Definition retain_unminted (reward : Z) r : Rewards C S :=
  put_fees (sat_add 128 (CollectedFees r) reward) r.

Definition pay_coinbase (amount : Z) r : Rewards C S :=
  let '(sink, res) := deposit_coinbase (mr_sink r) amount in
  let r := put_sink sink r in
  match res with
  | Ok _ => mr_deposit_event (CoinbaseCredited amount) r
  | Err returned =>
      if returned =? 0 then r
      else mr_deposit_event (CoinbaseRejected returned) (retain_unminted returned r)
  end.

(** The issuance, the fees taken this block and the shielded value. *)
Definition current_supply r (tx_fees : Z) : Z :=
  sat_add 128 (sat_add 128 (total_issuance (mr_currency r)) tx_fees) (shielded_supply (mr_sink r)).

Definition block_reward cfg r (tx_fees : Z) : Z :=
  default 0 (checked_div (sat_sub (MaxSupply cfg) (current_supply r tx_fees)) (EmissionDivisor cfg)).

(** [on_finalize]; the author is [extract_miner_from_digest]. *)
Definition rewards_on_finalize cfg (author : option Hash256) r : Rewards C S :=
  let tx_fees := CollectedFees r in
  let r := put_fees 0 r in
  let total_reward := block_reward cfg r tx_fees in
  let miner_gross := sat_add 128 tx_fees total_reward in
  match author with
  | None =>
      let r := retain_unminted miner_gross r in
      if miner_gross =? 0 then r else mr_deposit_event (PayoutDeferred miner_gross) r
  | Some _ =>
      let '(quantized, dust) := quantize miner_gross in
      retain_unminted dust (pay_coinbase quantized r)
  end.
End Pallet.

════════════════

**Work task**
For this exercise, copy every line of the data that holds "Rewards".

**Result of the task**
Definition retain_unminted (reward : Z) r : Rewards C S :=
Definition pay_coinbase (amount : Z) r : Rewards C S :=
Definition rewards_on_finalize cfg (author : option Hash256) r : Rewards C S :=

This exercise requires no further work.